2026 começa com os povos indígenas protagonizando uma grande luta na região do Baixo Tapajós, no Pará.

No estado do Pará, o início de 2025 foi marcado pela histórica luta dos professores e indígenas contra as alterações legais iniciadas pelo governador Hélder Barbalho (MDB)_ no sistema educacional público paraense. A luta foi um marco importante porque mobilizou a opinião pública contra o projeto de privatização da educação, que tinha como principal alvo a educação em áreas rurais e indígenas. O ataque tiraria dos indígenas o direito à educação pública presencial, substituindo-a por aulas remotas, o que, na realidade amazônica, seria praticamente inviável, para dizer o mínimo. Além disso, a mudança legal incluía um duro golpe na carreira dos professores, que se juntaram aos indígenas na ocupação da secretaria pública de educação e conseguiram impor uma grande derrota política ao governador Hélder, que revogou as mudanças.

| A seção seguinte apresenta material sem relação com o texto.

(* ===== verification/UmallocSpec.v ===== *)
(** The allocator of user/umalloc.c: whatever a program allocates, frees and
    writes, its blocks never overlap, the free list stays sorted and coalesced,
    and no memory is lost. *)

From stdpp Require Import sorting.
From S2P Require Import Prelude Memory Uprog Umalloc.

(** * Headers *)

Lemma hptr_set_ptr a v m : 0 <= v < 2 ^ 64 -> hptr (set_ptr a v m) a = v.
Proof. intros H. unfold hptr, set_ptr. rewrite load_store. by apply Z.mod_small. Qed.
Lemma hsize_set_size a v m : 0 <= v < 2 ^ 32 -> hsize (set_size a v m) a = v.
Proof. intros H. unfold hsize, set_size. rewrite load_store. by apply Z.mod_small. Qed.
Lemma hsize_set_ptr a v m : hsize (set_ptr a v m) a = hsize m a.
Proof. unfold hsize, set_ptr. apply load_store_ne. lia. Qed.
Lemma hptr_set_size a v m : hptr (set_size a v m) a = hptr m a.
Proof. unfold hptr, set_size. apply load_store_ne. lia. Qed.
Lemma hptr_range m a : 0 <= hptr m a < 2 ^ 64.
Proof. apply (load_range 8). Qed.

(** [m'] differs from [m] at most in the headers at the addresses [S]. *)
Definition frame (S : list Z) (m m' : mem) : Prop :=
  forall x, (forall a, a ∈ S -> ~ a <= x < a + 16) -> mrd m' x = mrd m x.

Eis que 2026 começa com os indígenas protagonizando outra grande luta, dessa vez no oeste do Pará, na região do baixo Tapajós. Enfrentaram a gigante Cargill, empresa estadunidense de comércio e produção de alimentos, ocupando, em Santarém, o porto da maior empresa de capital fechado dos EUA. E por que ocupam? A pauta em discussão é a revogação da privatização do rio Tapajós, que o governo Lula implementou pelo decreto 12.600/2025. Esse decreto inclui os rios Tapajós, Tocantins e Madeira no Programa Nacional de Desestatização. Entrega a empresas privadas ações operacionais de infraestrutura nestes rios (dragagem, sinalização, etc.), com potencial de grande impacto ambiental, social e econômico na região. É, na prática, uma política feita sob medida para os latifundiários, garimpeiros e mineradoras que exploram o solo e os recursos naturais da Amazônia. Por meio do decreto e de outras medidas acessórias, o governo financia obras de infraestrutura com verbas do PAC para escoar o produto do saque econômico dos grandes grupos burgueses que operam na Amazônia.

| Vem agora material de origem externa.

Lemma prime_fresh base start st :
  0 < base -> base + 16 <= start -> start <= 2 ^ 36 -> h_freep (us_heap st) = 0 -> us_used st = [] -> us_top st = start ->
  uinv base start (prime base st) [].
Proof.
  intros Hb Hs Ht E Eu Et. unfold prime, primed. rewrite E, Z.eqb_refl, Eu, Et.
  split; cbn [us_heap us_used us_top]; [|lia|constructor|constructor|constructor|set_solver|simpl; lia].
  split; cbn [h_mem h_freep]; [|constructor|constructor|set_solver|lia]. cbn [linked next fst snd].
  rewrite hptr_set_size, hptr_set_ptr, hsize_set_size by lia. done.
Qed.

Lemma inside_length start top l : Forall (inside start top) l -> Z.of_nat (length l) <= total l.
Proof. induction 1 as [|b l (_ & Hb & _) _ IH]; simpl; [lia|]. unfold total in *. simpl. lia. Qed.

Lemma uinv_fuel base start st l : uinv base start st l -> (2 * length l + 8 <= fuel_of start st)%nat.
Proof.
  intros [Hl Ht Hi _ _ _ Htot]. pose proof (inside_length _ _ _ (fl_in _ _ _ _ _ Hl)) as H1.
  pose proof (inside_length _ _ _ Hi) as H2. unfold fuel_of.
  replace (us_top st - start) with ((total l + total (us_used st)) * 16) by lia. rewrite Z.div_mul by lia. lia.
Qed.

(** * malloc *)

Lemma units_ok n : 0 <= n < 2 ^ 32 -> 1 <= units n /\ n <= 16 * (units n - 1).
Proof.
  intros Hn. unfold units, sizeof_Header.
  pose proof (Z.div_mod (n + 16 - 1) 16 ltac:(lia)) as Hd. pose proof (Z.mod_pos_bound (n + 16 - 1) 16 ltac:(lia)).
  assert (0 <= (n + 16 - 1) / 16) by (apply Z.div_pos; lia). rewrite u32_small by lia. lia.
Qed.

Lemma freep_nonzero base start top h l : flist base start top h l -> h_freep h <> 0.
Proof.
  intros [_ _ Hi Hp Hb]. rewrite list_elem_of_fmap in Hp. destruct Hp as (b & -> & Hin). rewrite Forall_forall in Hi.
  apply elem_of_cons in Hin as [->|Hin]; [simpl; lia|]. destruct (Hi b Hin). lia.
Qed.

(** What a call of malloc does, in the three cases: a block is found; there is
    none and the kernel refuses; there is none and the kernel gives more. *)
Lemma malloc_live base start top n h l fuel d :
  flist base start top h l -> start <= top -> 1 <= units n -> need n < 2 ^ 31 -> top + need n <= 2 ^ 36 ->
  (2 * length l + 8 <= fuel)%nat ->
  (exists p h' l', (forall rs, feed (malloc fuel base n h) rs = ([], UDone (hadd p 1, h'), rs)) /\
     taken base start top (units n) p h h' l l') \/
  (feed (malloc fuel base n h) [(-1, d)] = ([Csbrk (need n)], UDone (0, h), []) /\
   exists p h' l', feed (malloc fuel base n h) [(top, d)] = ([Csbrk (need n)], UDone (hadd p 1, h'), []) /\
     taken base start (top + need n) (units n) p h h' ((top, more (units n)) :: l) l').
Proof.
  intros Hfl Hst Hn Hneed Htop Hf. pose proof (fl_base _ _ _ _ _ Hfl) as (Hb & Hb2 & Hb3).
  pose proof (freep_nonzero _ _ _ _ _ Hfl) as Hp0.
  unfold malloc. rewrite (proj2 (Z.eqb_neq _ 0) Hp0). set (nu := units n) in *. unfold need in *. fold nu in Hneed, Htop |- *.
  destruct (decide (Exists (fun b => nu <= b.2) l)) as [Hex|Hno].
  - left. destruct (malloc_found base start top nu h l fuel Hfl Hn Hex ltac:(lia)) as (p & h' & l' & E & Ht).
    exists p, h', l'. split; [|done]. intros rs. by rewrite E.
  - right. rewrite <- Forall_Exists_neg in Hno.
    assert (Hno' : Forall (fun b : blk => b.2 < nu) l) by (eapply Forall_impl; [exact Hno|]; simpl; lia).
    destruct (scan_none base start top nu h l Hfl Hn fuel Hno' ltac:(lia)) as (k & prev & Ek & Hs & E). rewrite E.
    cbn [malloc_loop]. rewrite Z.geb_leb, (proj2 (Z.leb_gt nu _)) by done. rewrite Z.eqb_refl. split.
    + by rewrite (feed_bind _ _ _ _ _ _ (morecore_denied (S k) nu h d [] ltac:(lia) Hneed)).
    + destruct (morecore_granted base start top nu h l (S k) d [] Hfl Hst Hn Hneed Htop ltac:(lia))
        as (h1 & l1 & E1 & Hfl1 & Ht1 & Hr1 & Hd1 & Hx1 & He1 & Hlen).
      rewrite (feed_bind _ _ _ _ _ _ E1).
      destruct (malloc_found base start (top + more nu * 16) nu h1 l1 k Hfl1 Hn He1 ltac:(lia)) as (p & h' & l' & E2 & Ht2).
      pose proof (freep_nonzero _ _ _ _ _ Hfl1) as Hp1.
      rewrite (proj2 (Z.eqb_neq _ 0) Hp1), E2. exists p, h', l'. split; [done|].
      destruct Ht2 as [? ? ? ? Htt Htf Hto]. split; [done..| | |].
      * by rewrite <- Ht1.
      * intros x Hxb Hxl. rewrite Htf by auto. by apply Hr1.
      * intros c Hc Hcl. auto.
Qed.

(** * Any sequence of operations *)

Definition uok (base start : Z) (st : ust) : Prop :=
  (0 < base /\ base + 16 <= start) /\ (h_freep (us_heap st) = 0 -> us_used st = []) /\
  exists l, uinv base start (prime base st) l.

Lemma prime_live base start st l : uinv base start st l -> prime base st = st.
Proof.
  intros [Hl _ _ _ _ _ _]. apply freep_nonzero in Hl. unfold prime, primed.
  rewrite (proj2 (Z.eqb_neq _ 0) Hl). by destruct st.
Qed.

Lemma uinv_uok base start st l : uinv base start st l -> uok base start st.
Proof.
  intros H. pose proof (freep_nonzero _ _ _ _ _ (ui_list _ _ _ _ H)) as Hp.
  pose proof (fl_base _ _ _ _ _ (ui_list _ _ _ _ H)) as (? & ? & _). split; [done|]. split; [done|].
  exists l. by rewrite (prime_live _ _ _ _ H).
Qed.

Lemma disj_misses b c x : disj b c -> b.1 <= x < b.1 + 16 * b.2 -> misses x c.
Proof. unfold disj, misses. lia. Qed.

Lemma used_safe base start st l b x :
  uinv base start st l -> b ∈ us_used st -> b.1 <= x < b.1 + 16 * b.2 ->
  ~ base <= x < base + 16 /\ Forall (misses x) l /\ x < us_top st.
Proof.
  intros H Hb Hx. pose proof (ui_in _ _ _ _ H) as Hi. rewrite Forall_forall in Hi. destruct (Hi b Hb) as (? & ? & ?).
  pose proof (fl_base _ _ _ _ _ (ui_list _ _ _ _ H)) as (? & ? & ?). split; [lia|]. split; [|lia].
  eapply Forall_impl; [exact (ui_free _ _ _ _ H b Hb)|]. intros c Hc. by apply (disj_misses b).
Qed.

(** [h'] agrees with the heap of [st] on the blocks the program holds. *)
Definition keeps (st : ust) (h' : heap) : Prop :=
  forall b x, b ∈ us_used st -> b.1 <= x < b.1 + 16 * b.2 -> mrd (h_mem h') x = mrd (h_mem (us_heap st)) x.

Lemma keeps_size st h' base start l :
  uinv base start st l -> keeps st h' -> Forall (fun b => hsize (h_mem h') b.1 = b.2) (us_used st).
Proof.
  intros H Hk. apply Forall_forall. intros b Hb. pose proof (ui_size _ _ _ _ H) as Hs. rewrite Forall_forall in Hs.
  pose proof (ui_in _ _ _ _ H) as Hi. rewrite Forall_forall in Hi. destruct (Hi b Hb) as (_ & ? & _).
  rewrite <- (Hs b Hb). apply load_ext. intros x Hx. apply (Hk b); [done|lia].
Qed.

Lemma uinv_malloc base start st l n top' p h' l0 l' :
  uinv base start st l -> us_top st <= top' -> 1 <= units n ->
  taken base start top' (units n) p (us_heap st) h' l0 l' ->
  (forall d x, d ∈ us_used st -> d.1 <= x < d.1 + 16 * d.2 -> Forall (misses x) l0) ->
  (forall d, d ∈ us_used st -> Forall (disj d) l0) -> top' - us_top st = 16 * (total l0 - total l) ->
  uinv base start (mkUst h' ((p, units n) :: us_used st) top') l' /\ keeps st h'.
Proof.
  intros H Ht Hn [Hl Hi Hs Hd Htot Hf Ho] Hm Hdl Htt.
  assert (Hk : keeps st h').
  { intros b x Hb Hx. apply Hf; [|by apply (Hm b)]. by destruct (used_safe _ _ _ _ b x H Hb Hx). }
  split; [|done]. pose proof (ui_in _ _ _ _ H) as Hin. pose proof Hin as Hin'. rewrite Forall_forall in Hin'.
  assert (Ho' : forall b, b ∈ us_used st -> disj b (p, units n) /\ Forall (disj b) l').
  { intros b Hb. apply Ho; [|by apply Hdl]. by destruct (Hin' b Hb) as (_ & ? & _). }
  split; cbn [us_heap us_used us_top]; [done|pose proof (ui_top _ _ _ _ H); lia| | | | |].
  - constructor; [done|]. eapply Forall_impl; [exact Hin|]. unfold inside. intros b ?. lia.
  - constructor; [done|]. by apply (keeps_size st h' base start l).
  - apply StronglySorted_cons. split; [|apply (ui_disj _ _ _ _ H)]. apply Forall_forall. intros b Hb.
    destruct (Ho' b Hb) as [Hd' _]. unfold disj in *. simpl in *. lia.
  - intros b [->|Hb]%elem_of_cons; [done|]. by apply Ho'.
  - pose proof (ui_total _ _ _ _ H). change (total ((p, units n) :: us_used st)) with (units n + total (us_used st)). lia.
Qed.

(** What an operation does for the program. *)
Definition op_effect (op : uop) (st st' : ust) : Prop :=
  match op with
  | OMalloc n g =>
      (g = false /\ us_used st' = us_used st) \/
      exists p, us_used st' = (p, units n) :: us_used st /\ n <= 16 * (units n - 1)
  | OFree i => us_used st' = delete i (us_used st)
  | OWrite i off v => us_used st' = us_used st
  end.

(** The contents of the blocks the program keeps, but for the byte it writes. *)
Definition op_keeps (op : uop) (st st' : ust) : Prop :=
  forall b x, b ∈ us_used st -> b ∈ us_used st' -> b.1 <= x < b.1 + 16 * b.2 ->
  mrd (h_mem (us_heap st')) x =
    match op with
    | OWrite i off v => if decide (Some x = (fun c : blk => c.1 + 16 + off) <$> us_used st !! i) then u8 v else mrd (h_mem (us_heap st)) x
    | _ => mrd (h_mem (us_heap st)) x
    end.

Lemma uok_malloc base start st n g :
  uok base start st -> op_ok st (OMalloc n g) ->
  exists st', do_uop base start (OMalloc n g) st = Some st' /\ uok base start st' /\
    op_effect (OMalloc n g) st st' /\ op_keeps (OMalloc n g) st st'.
Proof.
  intros ((Hb & Hb2) & _ & l & H) (Hn & Hneed & Htop). cbn [do_uop].
  rewrite malloc_primed by lia. set (st1 := prime base st) in *.
  destruct (units_ok n Hn) as [Hu1 Hu2]. pose proof (ui_top _ _ _ _ H) as Hst. change (us_top st) with (us_top st1) in *.
  assert (Hk1 : forall h', keeps st1 h' -> forall b x, b ∈ us_used st -> b.1 <= x < b.1 + 16 * b.2 ->
    mrd (h_mem h') x = mrd (h_mem (us_heap st)) x).
  { intros h' Hk b x Hb' Hx. rewrite (Hk b x Hb' Hx). apply prime_frame; [|constructor].
    by destruct (used_safe _ _ _ _ b x H Hb' Hx). }
  assert (Hpp : forall top' p h' l0 l', taken base start top' (units n) p (us_heap st1) h' l0 l' ->
    hadd p 1 <> 0 /\ hadd (hadd p 1) (-1) = p).
  { intros top' p h' l0 l' [Hl (Hi1 & Hi2 & Hi3) _ _ _ _ _]. pose proof (fl_base _ _ _ _ _ Hl) as (? & ? & ?). simpl in *.
    rewrite (hadd_small p 1) by lia. split; [lia|]. unfold hadd, sizeof_Header. rewrite u64_small; lia. }
  assert (Hself : forall d x, d ∈ us_used st1 -> d.1 <= x < d.1 + 16 * d.2 -> Forall (misses x) l).
  { intros d x Hd Hx. by destruct (used_safe _ _ _ _ d x H Hd Hx) as (_ & ? & _). }
  pose proof (uinv_fuel _ _ _ _ H) as Hf. change (fuel_of start st1) with (fuel_of start st) in Hf.
  change (primed base (us_heap st)) with (us_heap st1).
  destruct (malloc_live base start (us_top st1) n (us_heap st1) l (fuel_of start st) [] (ui_list _ _ _ _ H) Hst Hu1 Hneed Htop Hf)
    as [(p & h' & l' & E & Ht)|(E0 & p & h' & l' & E & Ht)].
  - rewrite E. destruct (Hpp _ _ _ _ _ Ht) as [Hp0 Hp1]. rewrite (proj2 (Z.eqb_neq _ 0) Hp0), Hp1. eexists. split; [done|].
    destruct (uinv_malloc base start st1 l n (us_top st1) p h' l l' H) as [H' Hk]; [lia|done|done|done|apply (ui_free _ _ _ _ H)|lia|].
    split; [by apply uinv_uok in H'|]. split; [right; eauto|]. intros b x Hb' _ Hx. by apply (Hk1 h' Hk b).
  - destruct g.
    + rewrite E. destruct (Hpp _ _ _ _ _ Ht) as [Hp0 Hp1]. rewrite (proj2 (Z.eqb_neq _ 0) Hp0), Hp1. eexists. split; [done|].
      destruct (uinv_malloc base start st1 l n (us_top st1 + need n) p h' ((us_top st1, more (units n)) :: l) l' H) as [H' Hk].
      * unfold need, more. destruct (_ <? _); lia.
      * done.
      * done.
      * intros d x Hd Hx. constructor; [|by apply (Hself d)]. unfold misses. cbn [fst snd].
        destruct (used_safe _ _ _ _ d x H Hd Hx) as (_ & _ & ?). lia.
      * intros d Hd. constructor; [|by apply (ui_free _ _ _ _ H)]. pose proof (ui_in _ _ _ _ H) as Hi. rewrite Forall_forall in Hi.
        destruct (Hi d Hd) as (_ & _ & ?). unfold disj. cbn [fst snd]. lia.
      * unfold need. change (total (_ :: l)) with (more (units n) + total l). lia.
      * split; [by apply uinv_uok in H'|]. split; [right; eauto|]. intros b x Hb' _ Hx. by apply (Hk1 h' Hk b).
    + rewrite E0. eexists. split; [done|]. change (if 0 =? 0 then us_used st else _) with (us_used st1).
      cbn [new_top]. split; [|split; [by left|]].
      * apply (uinv_uok _ _ _ l). by destruct st1.
      * intros b x Hb' _ Hx. apply (Hk1 (us_heap st1)) with b; [|done|done]. by intros c y.
Qed.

Lula contra a Amazônia, a periferia brasileira

Que Lula tenha uma química forte com Trump, nem ele esconde. O que Lula esconde de muitos, mas que os indígenas de várias etnias insistem em mostrar em Santarém, é que seu governo é inimigo dos povos indígenas. O setor burguês do qual Lula é o máximo representante político não tem nada de diferente do bolsonarismo. Na prática, veem na Amazônia uma fonte de recursos e de força de trabalho barata, da qual pretendem extrair lucros por meio do desmatamento, do envenenamento do solo e da exploração econômica sem freios. A privatização de hidrovias e a exploração de petróleo da margem equatorial, com ou sem consulta pública, não trarão benefícios nem para os indígenas, nem para pescadores, quilombolas nem para os trabalhadores. Grandes grupos como a Cargill, Vale, Hydro, Votorantim e Exxon Mobil seguem sendo as principais beneficiárias dos projetos aprovados pelo governo Lula.

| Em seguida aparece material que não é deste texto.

(* ===== verification/ShLex.v ===== *)
(** The tokens of the shell (user/sh.c): gettoken and peek against a reference
    tokenizer. *)

From S2P Require Import Prelude Memory CString Uprog Ulib Sh.

(** * Tokens *)

Inductive token := Word (w : list Z) | Sym (c : Z) | App.

Definition spacec (c : Z) : bool := found whitespace c.
Definition symc (c : Z) : bool := found symbols c.
Definition wordc (c : Z) : bool := negb (c =? 0) && negb (spacec c) && negb (symc c).

(** The tokens of a text without NUL. *)
Fixpoint tokenize (s : list Z) : list token :=
  match s with
  | [] => []
  | c :: r =>
      if spacec c then tokenize r
      else if c =? 62 then
        match r with
        | d :: r' => if d =? 62 then App :: tokenize r' else Sym c :: tokenize r
        | [] => [Sym c]
        end
      else if symc c then Sym c :: tokenize r
      else if wordc (chr r) then
        match tokenize r with Word x :: ts => Word (c :: x) :: ts | ts => Word [c] :: ts end
      else Word [c] :: tokenize r
  end.

Definition spaces (w : list Z) : Prop := Forall (fun c => spacec c = true) w.
Definition wordcs (w : list Z) : Prop := Forall (fun c => wordc c = true) w.

Lemma spaces_nil : spaces [].
Proof. constructor. Qed.
#[local] Hint Resolve spaces_nil : core.

(** The same as a relation, a token at a time. *)
Inductive lex : list Z -> list token -> Prop :=
| lex_end w : spaces w -> lex w []
| lex_sym w c r ts : spaces w -> symc c = true -> (c = 62 -> chr r <> 62) -> lex r ts -> lex (w ++ c :: r) (Sym c :: ts)
| lex_app w r ts : spaces w -> lex r ts -> lex (w ++ 62 :: 62 :: r) (App :: ts)
| lex_word w x r ts :
    spaces w -> x <> [] -> wordcs x -> wordc (chr r) = false -> lex r ts -> lex (w ++ x ++ r) (Word x :: ts).

Lemma found_nonzero l c : found l c = true -> c <> 0.
Proof.
  unfold found. destruct (strchr l c) eqn:E; [|done]. intros _ ->. revert E. induction l as [|x l IH]; [done|]. simpl.
  by destruct (x =? 0).
Qed.

Lemma space_not_sym c : spacec c = true -> symc c = false /\ wordc c = false /\ c <> 62.
Proof.
  intros H. assert (Hs : c ∈ whitespace).
  { destruct (decide (c ∈ whitespace)) as [|Hn]; [done|exfalso].
    pose proof (found_nonzero _ _ H) as Hz. unfold spacec, found in H.
    by rewrite (proj2 (strchr_none whitespace c Hz)) in H. }
  unfold wordc. rewrite H. unfold whitespace in Hs. rewrite !elem_of_cons, elem_of_nil in Hs.
  destruct Hs as [->|[->|[->|[->|[->|[]]]]]]; by vm_compute.
Qed.

Lemma sym_not_word c : symc c = true -> wordc c = false.
Proof. intros H. unfold wordc. by rewrite H, andb_false_r. Qed.

Lemma lex_cons_space c r ts : spacec c = true -> lex r ts -> lex (c :: r) ts.
Proof.
  intros Hc H. destruct H as [w Hw|w d r ts Hw|w r ts Hw|w x r ts Hw].
  - apply lex_end. by constructor.
  - apply (lex_sym (c :: w)); [|done..]. by constructor.
  - apply (lex_app (c :: w)); [|done..]. by constructor.
  - apply (lex_word (c :: w)); [|done..]. by constructor.
Qed.

(** Leading white space does not matter. *)
Lemma lex_uncons_space c r ts : spacec c = true -> lex (c :: r) ts -> lex r ts.
Proof.
  intros Hc H. remember (c :: r) as s eqn:Es. destruct (space_not_sym c Hc) as (Hn1 & Hn2 & Hn3).
  destruct H as [w Hw|w d r' ts Hw Hd|w r' ts Hw|w x r' ts Hw Hx Hwx].
  - subst w. inversion_clear Hw. by apply lex_end.
  - destruct w as [|a w]; simplify_eq/=; try congruence. inversion_clear Hw. by apply lex_sym.
  - destruct w as [|a w]; simplify_eq/=; try congruence. inversion_clear Hw. by apply lex_app.
  - destruct w as [|a w]; simpl in Es.
    + destruct x as [|b x]; [done|]. simplify_eq/=. inversion_clear Hwx as [|? ? Hb _].
      congruence.
    + simplify_eq/=. inversion_clear Hw. by apply lex_word.
Qed.

Lemma lex_tokenize_aux n : forall s, (length s <= n)%nat -> nonul s -> lex s (tokenize s).
Proof.
  induction n as [|n IH]; intros s Hn Hs; (destruct s as [|c r]; [by apply lex_end|]); [simpl in Hn; lia|].
  simpl in Hn. inversion_clear Hs as [|? ? Hc Hr]. cbn [tokenize].
  destruct (spacec c) eqn:Ec; [apply lex_cons_space; [done|]; apply IH; [lia|done]|].
  destruct (Z.eqb_spec c 62) as [->|H62].
  - destruct r as [|d r']; [by apply (lex_sym [] 62 []); [..|apply lex_end]|].
    inversion_clear Hr as [|? ? Hd Hr']. simpl in Hn. destruct (Z.eqb_spec d 62) as [->|Hd62].
    + apply (lex_app []); [done|]. apply IH; [lia|done].
    + apply (lex_sym []); [done..|by intros _|]. apply IH; [simpl; lia|by constructor].
  - destruct (symc c) eqn:Es; [apply (lex_sym []); [done|done|done|apply IH; [lia|done]]|].
    assert (Hwc : wordc c = true) by (unfold wordc; by rewrite Ec, Es, (proj2 (Z.eqb_neq c 0) Hc)).
    specialize (IH r ltac:(lia) Hr). destruct (wordc (chr r)) eqn:Er.
    + revert IH. generalize (tokenize r). intros ts IH. destruct IH as [w Hw|w d r' ts Hw Hd|w r' ts Hw|w x r' ts Hw Hx Hwx Hr'].
      all: destruct w as [|a w]; [|inversion_clear Hw as [|? ? Ha _]; destruct (space_not_sym a Ha) as (_ & Ha' & _); simpl in Er; congruence].
      * done.
      * simpl in Er. rewrite sym_not_word in Er by done. done.
      * done.
      * apply (lex_word [] (c :: x) r' ts); [done|done| |done|done]. by constructor.
    + apply (lex_word [] [c]); [done|done| |done|done]. by constructor.
Qed.

Lemma lex_tokenize s : nonul s -> lex s (tokenize s).
Proof. by apply lex_tokenize_aux with (length s). Qed.

(** Each token has a character of its own. *)
Lemma lex_length s ts : lex s ts -> (length ts <= length s)%nat.
Proof.
  induction 1 as [| | |w x r ts _ Hx _ _ _ IH]; rewrite ?length_app; simpl; try lia.
  destruct x; [done|]. simpl. lia.
Qed.

(** * The scanner on a buffer *)

Lemma pbind_ok {A B} (m : P A) (f : A -> P B) st a st' : m st = POk a st' -> (m ≫= f) st = f a st'.
Proof. intros E. unfold mbind, P_bind. by rewrite E. Qed.

Section scanner.
Context (text junk : list Z).
Hypothesis Htext : nonul text.
Let buf := text ++ 0 :: junk.
Let es := length text.

Lemma load_ok s st : (s <= es)%nat -> load buf s st = POk (chr (drop s text)) st.
Proof using.
  intros Hs. unfold load, buf, chr. destruct (decide (s < es)%nat) as [Hlt|Hge].
  - rewrite lookup_app_l by done. destruct (lookup_lt_is_Some_2 text s Hlt) as [c Hc].
    by rewrite Hc, (drop_S _ _ _ Hc).
  - rewrite drop_ge by (fold es; lia). rewrite lookup_app_r by (fold es; lia).
    replace (s - length text)%nat with 0%nat by (fold es; lia). done.
Qed.

Lemma drop_length s r w : drop s text = w ++ r -> (s <= es)%nat -> drop (s + length w) text = r /\ (s + length w <= es)%nat.
Proof using.
  intros E Hs. split; [by rewrite <- drop_drop, E, drop_app_length|].
  apply (f_equal length) in E. rewrite length_drop, length_app in E. unfold es in *. lia.
Qed.

Lemma skip_space_ok w st : forall k s r,
  drop s text = w ++ r -> (s <= es)%nat -> spaces w -> spacec (chr r) = false -> (length w <= k)%nat ->
  skip_space buf es k s st = POk (s + length w)%nat st.
Proof using.
  induction w as [|c w IH]; intros k s r E Hs Hw Hr Hk.
  - rewrite Nat.add_0_r. destruct k as [|k]; [done|]. cbn [skip_space]. destruct (s <? es)%nat; [|done].
    rewrite (pbind_ok _ _ _ _ _ (load_ok s st Hs)), E. cbn [app]. fold (spacec (chr r)). by rewrite Hr.
  - destruct k as [|k]; [simpl in Hk; lia|]. inversion_clear Hw as [|? ? Hc Hw']. cbn [skip_space].
    destruct (drop_length s (w ++ r) [c] E Hs) as [E' Hs']. simpl in E', Hs'. rewrite Nat.add_1_r in E', Hs'.
    rewrite (proj2 (Nat.ltb_lt s es)) by lia. rewrite (pbind_ok _ _ _ _ _ (load_ok s st Hs)), E.
    cbn [chr hd app]. fold (spacec c). rewrite Hc.
    rewrite (IH k (S s) r) by (try done; simpl in Hk; lia). f_equal. simpl. lia.
Qed.

Lemma skip_word_ok x st : forall k s r,
  drop s text = x ++ r -> (s <= es)%nat -> wordcs x -> wordc (chr r) = false -> (length x <= k)%nat ->
  skip_word buf es k s st = POk (s + length x)%nat st.
Proof using Htext.
  induction x as [|c x IH]; intros k s r E Hs Hx Hr Hk.
  - rewrite Nat.add_0_r. destruct k as [|k]; [done|]. cbn [skip_word].
    destruct (Nat.ltb_spec s es) as [Hlt|]; [|done]. rewrite (pbind_ok _ _ _ _ _ (load_ok s st Hs)), E. cbn [app].
    fold (spacec (chr r)) (symc (chr r)). unfold wordc in Hr. destruct (Z.eqb_spec (chr r) 0) as [E0|]; simpl in Hr; [|by rewrite Hr].
    exfalso. destruct (lookup_lt_is_Some_2 text s Hlt) as [c Hc]. rewrite (drop_S _ _ _ Hc) in E. simpl in E. subst r.
    simpl in E0. subst c. unfold nonul in Htext. rewrite Forall_forall in Htext. by apply (Htext 0 (list_elem_of_lookup_2 _ _ _ Hc)).
  - destruct k as [|k]; [simpl in Hk; lia|]. inversion_clear Hx as [|? ? Hc Hx']. cbn [skip_word].
    destruct (drop_length s (x ++ r) [c] E Hs) as [E' Hs']. simpl in E', Hs'. rewrite Nat.add_1_r in E', Hs'.
    rewrite (proj2 (Nat.ltb_lt s es)) by lia. rewrite (pbind_ok _ _ _ _ _ (load_ok s st Hs)), E.
    cbn [chr hd app]. fold (spacec c) (symc c).
    unfold wordc in Hc. apply andb_true_iff in Hc as [[_ Hc1]%andb_true_iff Hc2]. rewrite Hc1, Hc2. cbn [andb].
    rewrite (IH k (S s) r) by (try done; simpl in Hk; lia). f_equal. simpl. lia.
Qed.

(** What is left to read: its leading white space, and the rest. *)
Lemma strip_split (r : list Z) : exists w r', r = w ++ r' /\ spaces w /\ spacec (chr r') = false.
Proof using.
  induction r as [|c r IH]; [by exists [], []|]. destruct (spacec c) eqn:E; [|by exists [], (c :: r)].
  destruct IH as (w & r' & -> & Hw & Hr). exists (c :: w), r'. split; [done|]. split; [by constructor|done].
Qed.

Lemma lex_strip w r ts : spaces w -> lex (w ++ r) ts -> lex r ts.
Proof using.
  induction 1 as [|c w Hc _ IH]; [done|]. intros H. apply IH. by apply (lex_uncons_space c).
Qed.

(** The parser is at a position from which the tokens [ts] follow. *)
Definition At (st : pst) (ts : list token) : Prop := (p_s st <= es)%nat /\ lex (drop (p_s st) text) ts.

(** Skipping white space at such a position. *)
Lemma skip_At s ts st : (s <= es)%nat -> lex (drop s text) ts ->
  exists s', skip_space buf es (es - s) s st = POk s' st /\
    (s <= s' <= es)%nat /\ lex (drop s' text) ts /\ spacec (chr (drop s' text)) = false.
Proof using.
  intros Hs Hl. destruct (strip_split (drop s text)) as (w & r & E & Hw & Hr).
  destruct (drop_length s r w E Hs) as [E' Hs']. exists (s + length w)%nat. split.
  { apply (skip_space_ok w _ _ _ r); [done|done|done|done|]. apply (f_equal length) in E. rewrite length_drop, length_app in E. unfold es. lia. }
  rewrite E'. rewrite E in Hl. split; [lia|]. split; [by apply (lex_strip w)|done].
Qed.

Essa exploração predatória moderna, que pretende transformar a Amazônia cada vez mais num imenso celeiro de soja, dendê, milho, cacau e numa imensa mina de ferro e alumínio, não é novidade na história do Brasil. Esta terra foi colonizada no século XX por gaúchos, paulistas, goianos, italianos e japoneses, que utilizaram força de trabalho barata nortista/nordestina em muitas atividades econômicas, principalmente no agronegócio. Se recuarmos mais no tempo, quando foi plataforma das explorações seringalistas para a Europa, ou mesmo antes, quando explorada pelos portugueses, vemos que a Amazônia é o elo mais frágil da economia capitalista brasileira; ou seja, a região caracteriza-se como uma colônia da colônia: mais atrasada, desindustrializada e subdesenvolvida. Aqui estão o pior IDH do Brasil e os piores índices de saneamento. As grandes hidrelétricas de Tucuruí e de Belo Monte, e as grandes minas de Carajás, não trouxeram prosperidade, mas o contrário. Pará tem a tarifa de energia elétrica mais cara do Brasil e a cesta básica entre as mais custosas, em um estado onde 70% da população vive com até dois salários mínimos, abaixo da média nacional, com índices de informalidade superiores.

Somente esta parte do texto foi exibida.